Pilar Franco Sarasa, Matilde Paños Pachen y Lucía Estallo Ascaso - Foto: Almazán |
Los lobos andan sueltos por la montaña
Apenas regresamos del frente para descansar
unas horas, cuando llega nuestro coche a los arrabales de Barbastro, buenos
amigos nos vienen a buscar para ofrecernos el testimonio vivo de uno de los más
trágicos relatos que de la barbarie desatada de los fascistas se comienza a
conocer en estas tierras maravillosas del Alto Aragón, que siempre fueron solar
de las más tradicionales hidalguías y bondades.
Hasta nosotros han llegado por diferentes
conductos detalles de las salvajadas que por toda la reglón venían cometiendo
las hordas fascistas con centenares de inocentes mujeres que no habían cometido
más delito que ser hijas, hermanas o mujeres de ciudadanos que todo lo han
sacrificado por su amor y lealtad a la República, pero no habíamos tenido
ocasión de dar con testimonios personales de victimas de estas incomprensibles
vergüenzas.
Hoy ya no puedo decir lo mismo.

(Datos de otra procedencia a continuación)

(** X6: when the start-up code runs through and none of the four paths it
    visits ([data], [data/questions], [data/profileimages], [data/resumes])
    is a regular file, the data directory, the questions directory and the
    directory of every allowed folder exist afterwards; every entry of the
    volume is kept as it was, every new entry is a directory, and running
    the start-up code again changes nothing. *)
Theorem startup_creates_layout (w w' : world) :
  startup w = Some w' ->
  Forall (fun p => dir_or_absent w (fs.resolve w p)) start_paths ->
  layout w' ∧ questions_ready w' ∧ extends_with_dirs w w' ∧
  startup w' = Some w'.
Proof.
  rewrite !startup_ensure_all. intros H Hfree.
  destruct (ensure_all_spec start_paths w w' H) as [Hext Hall]; [|done|].
  { unfold start_paths. simpl. repeat constructor.
    - rewrite resolve_data_dir. by destruct (cwd w).
    - rewrite resolve_questions_dir. by destruct (cwd w).
    - rewrite resolve_bucket by (vm_compute; set_solver). unfold bucket.
      by destruct (cwd w).
    - rewrite resolve_bucket by (vm_compute; set_solver). unfold bucket.
      by destruct (cwd w). }
  unfold start_paths in Hall. simpl in Hall.
  inversion Hall as [|?? Hdata Hall1]; subst.
  inversion Hall1 as [|?? Hq Hall2]; subst.
  inversion Hall2 as [|?? Hb1 Hall3]; subst.
  inversion Hall3 as [|?? Hb2 _]; subst.
  split_and!.
  - split; [by rewrite <- resolve_data_dir|].
    intros folder Hin. unfold ALLOWED_FOLDERS in Hin.
    apply elem_of_cons in Hin as [->|Hin].
    + by rewrite <- resolve_bucket by (vm_compute; set_solver).
    + apply list_elem_of_singleton in Hin as ->.
      by rewrite <- resolve_bucket by (vm_compute; set_solver).
  - exact Hq.
  - exact Hext.
  - apply ensure_all_ready. unfold start_paths. simpl.
    repeat constructor; apply exists_true;
      (split; [vm_compute; reflexivity|by eexists]).
Qed.

Lemma startup_creates_layout_witness :
  let w := World ["srv"] {[ ["srv"] := Dir ]} in
  ∃ w', startup w = Some w' ∧
        layout w' ∧ questions_ready w' ∧ extends_with_dirs w w' ∧
        startup w' = Some w'.
Proof.
  cbv zeta. eexists. split; [vm_compute; reflexivity|].
  apply (startup_creates_layout (World ["srv"] {[ ["srv"] := Dir ]})).
  - vm_compute. reflexivity.
  - repeat constructor; intros c; vm_compute; discriminate.
Defined.
(** ** The key check *)

(** X7: a guarded route runs its handler exactly when the request carries
    the configured key, in the [x-api-key] header or, when the header is
    absent or empty, in the [apiKey] query parameter; a header with another
    non-empty value is not overridden by the query parameter.  Every other
    request is answered 401 and the volume is left as it is. *)
Theorem key_check_gates_writes (header query : option string)
    (next : world -> response * world) (w : world) :
  (carries_key header query -> requireApiKey header query next w = next w) ∧
  (¬ carries_key header query ->
     requireApiKey header query next w
     = (failure 401 "Invalid or missing API key", w)).
Proof.
  unfold requireApiKey, carries_key. split.
  - intros [->|[[->| ->] ->]]; by rewrite ?bool_decide_eq_true_2.
  - intros Hno. rewrite bool_decide_eq_false_2; [done|]. intros Hkey.
    apply Hno. destruct header as [h|]; [|by right; split; [left|]].
    case_bool_decide as Hh; [subst; by right; split; [right|]|].
    by left.
Qed.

Las he
visto por mis propios ojos. Las he contemplado con la mirada perdida, como
queriendo olvidarse de los dolores que las sometieron hombres sin conciencia ni
humanidad. Sus rostros afilados, lívidos, nos decían de largas caminatas a
través de sierras y barrancos en vigilias feroces, huyendo del martirio de
tanta ignominia. Sus pobres cachorros escuálidos, temblorosos, de ojillos
espantados, no sueltan las ropas destrozadas de las madres, como si
presintieran nuevos tormentos para sus corazones infantiles.

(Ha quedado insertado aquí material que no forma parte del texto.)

(** * go-flagz: the dynamic JSON flag value ([dynjson.go])

    A shallow embedding of [DynJSONValue] -- a struct-typed configuration
    value stored behind an atomically swapped pointer -- and of the
    properties its description states about [DynJSON], [Get], [Set],
    [WithValidator], [WithNotifier], [String] and [PrettyString].

    Go objects live in an explicit store; a pointer is an address into it.
    The JSON codec ([encoding/json]) and the flag registry ([pflag]) are
    collaborators of the file and enter as type classes. *)

From Stdlib Require Import ZArith List Lia Bool Ascii.
From stdpp Require Import base option list strings.

Set Warnings "-register-all".

(** ** Go runtime types and values *)

(** An address is an index into the store. *)
Abbreviation addr := nat (only parsing).

(** The part of Go's type language the file can be handed. *)
Inductive rtype : Type :=
| TBool
| TInt
| TString
| TPtr (elem : rtype)
| TSlice (elem : rtype)
| TMap (key elem : rtype)
| TStruct (fields : list (string * rtype)).

(** Values of those types.  A pointer is [None] (nil) or an address; a
    slice or a map is [None] (nil) or its contents. *)
Inductive gval : Type :=
| VBool (b : bool)
| VInt (n : Z)
| VString (s : string)
| VPtr (p : option addr)
| VSlice (elems : option (list gval))
| VMap (entries : option (list (gval * gval)))
| VStruct (fields : list gval).

(** The zero value of a type, what [reflect.New] allocates. *)
Fixpoint zero (t : rtype) : gval :=
  match t with
  | TBool => VBool false
  | TInt => VInt 0
  | TString => VString ""
  | TPtr _ => VPtr None
  | TSlice _ => VSlice None
  | TMap _ _ => VMap None
  | TStruct fs => VStruct (map (fun f => match f with (_, ft) => zero ft end) fs)
  end.

(** [interface{}]: nil, or a dynamic type with a value of it. *)
Inductive iface : Type :=
| Nil
| Dyn (t : rtype) (v : gval).

(** Go's [error]: nil is [None]. *)
Definition error := string.

(** A call either returns or panics. *)
Inductive outcome (A : Type) : Type :=
| Ok (a : A)
| Panic (msg : string).
Arguments Ok {A} a.
Arguments Panic {A} msg.

Definition obind {A B} (m : outcome A) (k : A -> outcome B) : outcome B :=
  match m with
  | Ok a => k a
  | Panic msg => Panic msg
  end.

(** An allocated object: its type and its current contents. *)
Record object : Type := Object { otype : rtype; ovalue : gval }.

(** The store: the objects allocated so far, by address. *)
Abbreviation heap := (list object) (only parsing).

(** ** The fragment of package [reflect] that [dynjson.go] calls *)
Module reflect.

Inductive Kind : Type :=
| Invalid | Bool | Int | String | Ptr | Slice | Map | Struct.

Definition Kind_eqb (k1 k2 : Kind) : bool :=
  match k1, k2 with
  | Invalid, Invalid | Bool, Bool | Int, Int | String, String
  | Ptr, Ptr | Slice, Slice | Map, Map | Struct, Struct => true
  | _, _ => false
  end.

Definition Type_Kind (t : rtype) : Kind :=
  match t with
  | TBool => Bool
  | TInt => Int
  | TString => String
  | TPtr _ => Ptr
  | TSlice _ => Slice
  | TMap _ _ => Map
  | TStruct _ => Struct
  end.

(** [Type.Elem]: the element type; panics on a type that has none. *)
Definition Type_Elem (t : rtype) : outcome rtype :=
  match t with
  | TPtr e | TSlice e | TMap _ e => Ok e
  | _ => Panic "reflect: Elem of invalid type"
  end.

(** A [reflect.Value]: the zero Value, a value held with its type, or
    the variable a pointer refers to. *)
Inductive Value : Type :=
| Zero
| Val (t : rtype) (v : gval)
| Var (t : rtype) (a : addr).

Definition ValueOf (i : iface) : Value :=
  match i with
  | Nil => Zero
  | Dyn t v => Val t v
  end.

Definition Value_Kind (v : Value) : Kind :=
  match v with
  | Zero => Invalid
  | Val t _ | Var t _ => Type_Kind t
  end.

(** [Value.Elem]: the variable a pointer refers to, the zero Value for a
    nil pointer; it panics on a Value that is not a pointer. *)
Definition Value_Elem (v : Value) : outcome Value :=
  match v with
  | Val (TPtr e) (VPtr (Some a)) => Ok (Var e a)
  | Val (TPtr e) _ => Ok Zero
  | _ => Panic "reflect: call of reflect.Value.Elem on non-pointer Value"
  end.

(** [Value.Type]; it panics on the zero Value. *)
Definition Value_Type (v : Value) : outcome rtype :=
  match v with
  | Zero => Panic "reflect: call of reflect.Value.Type on zero Value"
  | Val t _ | Var t _ => Ok t
  end.

(** [Value.Pointer] as used under [unsafe.Pointer(...)]: the address a
    pointer holds. *)
Definition Value_Pointer (v : Value) : outcome (option addr) :=
  match v with
  | Val (TPtr _) (VPtr p) => Ok p
  | _ => Panic "reflect: call of reflect.Value.Pointer on non-pointer Value"
  end.

(** [reflect.NewAt(t, p)]: a pointer of type [*t] to the address [p]. *)
Definition NewAt (t : rtype) (p : option addr) : Value := Val (TPtr t) (VPtr p).

(** [reflect.New(t)]: allocates a zero [t] and returns the pointer to
    it. *)
Definition New (t : rtype) (h : heap) : Value * heap :=
  (Val (TPtr t) (VPtr (Some (length h))), h ++ [Object t (zero t)]).

(** [Value.Interface]: the value as an [interface{}]; for a variable, a
    copy of its current contents. *)
Definition Value_Interface (h : heap) (v : Value) : iface :=
  match v with
  | Zero => Nil
  | Val t x => Dyn t x
  | Var t a =>
      match h !! a with
      | Some o => Dyn t (ovalue o)
      | None => Nil
      end
  end.

End reflect.

(** ** Collaborators *)

(** [encoding/json] and the notifier functions.

    - [json_decode]: the bytes, the type of the target and its contents
      before the call give its contents after the call and the error;
      [json.Unmarshal] below stores the result through the pointer it is
      handed.
    - [json_Marshal], [json_MarshalIndent] (value, prefix, indent): read the
      store, return the bytes and the error.
    - [NotifierFunc]: a [func(oldValue, newValue interface{})]; [Set] never
      calls one, it only starts a goroutine on it. *)
Class Collaborators : Type := {
  NotifierFunc : Type;
  json_decode : string -> rtype -> gval -> gval * option error;
  json_Marshal : heap -> iface -> string * option error;
  json_MarshalIndent : heap -> iface -> string -> string -> string * option error
}.

(** ** The container and its operations *)

Section Model.

Context `{Collaborators}.

(** *** [DynJSONValue] *)

(** The fields of the source.  [ptr] is the [unsafe.Pointer] to the
    current instance.  A validator is handed the pointer to the candidate
    and reads the store through it; it answers with an error or nil and
    writes nothing. *)
Record DynJSONValue : Type := {
  structType : rtype;
  ptr : option addr;
  validator : option (iface -> heap -> option error);
  notifier : option NotifierFunc
}.

(** [pflag]'s [FlagSet.VarPF] (flag set, value, name, shorthand, usage)
    and this package's [setFlagDynamic], which marks the flag it is
    handed as changeable at run time; either may panic. *)
Class Registry : Type := {
  FlagSet : Type;
  Flag : Type;
  VarPF : FlagSet -> DynJSONValue -> string -> string -> string
          -> outcome (Flag * FlagSet);
  setFlagDynamic : Flag -> FlagSet -> outcome FlagSet
}.

Context `{Registry}.

#[export] Instance outcome_bind : MBind outcome := fun A B k m => obind m k.

(** Lines 24 to 26: the registration of a container that passed the
    check. *)
Definition register (flagSet : FlagSet) (dynValue : DynJSONValue) (name usage : string)
  : outcome (DynJSONValue * FlagSet) :=
  '(flag, fs) ← VarPF flagSet dynValue name "" usage;
  fs ← setFlagDynamic flag fs;
  Ok (dynValue, fs).

(** [||] evaluates [reflectVal.Elem()] only when the kind is [Ptr]. *)
Definition DynJSON (flagSet : FlagSet) (name : string) (value : iface) (usage : string)
  : outcome (DynJSONValue * FlagSet) :=
  let reflectVal := reflect.ValueOf value in
  reject ←
    (if negb (reflect.Kind_eqb (reflect.Value_Kind reflectVal) reflect.Ptr)
     then Ok true
     else e ← reflect.Value_Elem reflectVal;
          Ok (negb (reflect.Kind_eqb (reflect.Value_Kind e) reflect.Struct)));
  if reject : bool then Panic "DynJSON value must be a pointer to a struct"
  else
    p ← reflect.Value_Pointer reflectVal;
    t ← reflect.Value_Type reflectVal;
    st ← reflect.Type_Elem t;
    let dynValue :=
      {| structType := st; ptr := p; validator := None; notifier := None |} in
    register flagSet dynValue name usage.

(** What a call leaves behind besides its result: the validator calls it
    made and the goroutines it started, oldest first. *)
Inductive event : Type :=
| EvValidate (candidate : iface) (verdict : option error)
| EvGo (f : NotifierFunc) (oldValue newValue : iface).

(** The store, the container ([*d]) and the events so far. *)
Record state : Type := State {
  mem : heap;
  dyn : DynJSONValue;
  trace : list event
}.

Definition set_mem (h : heap) (s : state) : state :=
  {| mem := h; dyn := dyn s; trace := trace s |}.

Definition set_dyn (d : DynJSONValue) (s : state) : state :=
  {| mem := mem s; dyn := d; trace := trace s |}.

Son tres pobres mujeres a quienes las
cuadrillas de requetés armados que infestan el Pirineo Alto aragonés
destrozaron sus hogares, apalearon a sus hijos y terminaron por raparlas los
cabellos, haciéndoles la cruz trágica, que es la señal de que son, a plazo
fijo, carne de cañón.
Han logrado evadirse cuando ya faltaban
pocas horas para que formaran en la fila dolorosa junto al paredón del
cementerio de su pueblo. Apenas aciertan a contar todas sus congojas, todos sus
martirios. Con ellas viene un anciano, típica figura de campesino de la
comarca, que arrastra ya sobre sus arrugados pellejos más de "ocho docenas
de años".
—En mí "juventud", cuando era
un "mocé", soldado liberal fui y luché con carlistas en
Valencia, Castellón, San Sebastián y Cuenca... Mucho atroces eran todos
aquellos "creminales", que eran hombres... Estos no lo son, señor, no
lo son... Por esas sierras, al filo de los ventisqueros, no hay hombres; son
los lobos que andan sueltos por la montaña, olfateando sangre... Clavando las
zarpas sobre ovejas inocentes...
Y llegaron los ''boinas rojas"
a La Peña. Los primeros atropellos. Seis asesinados y once cortes de pelo...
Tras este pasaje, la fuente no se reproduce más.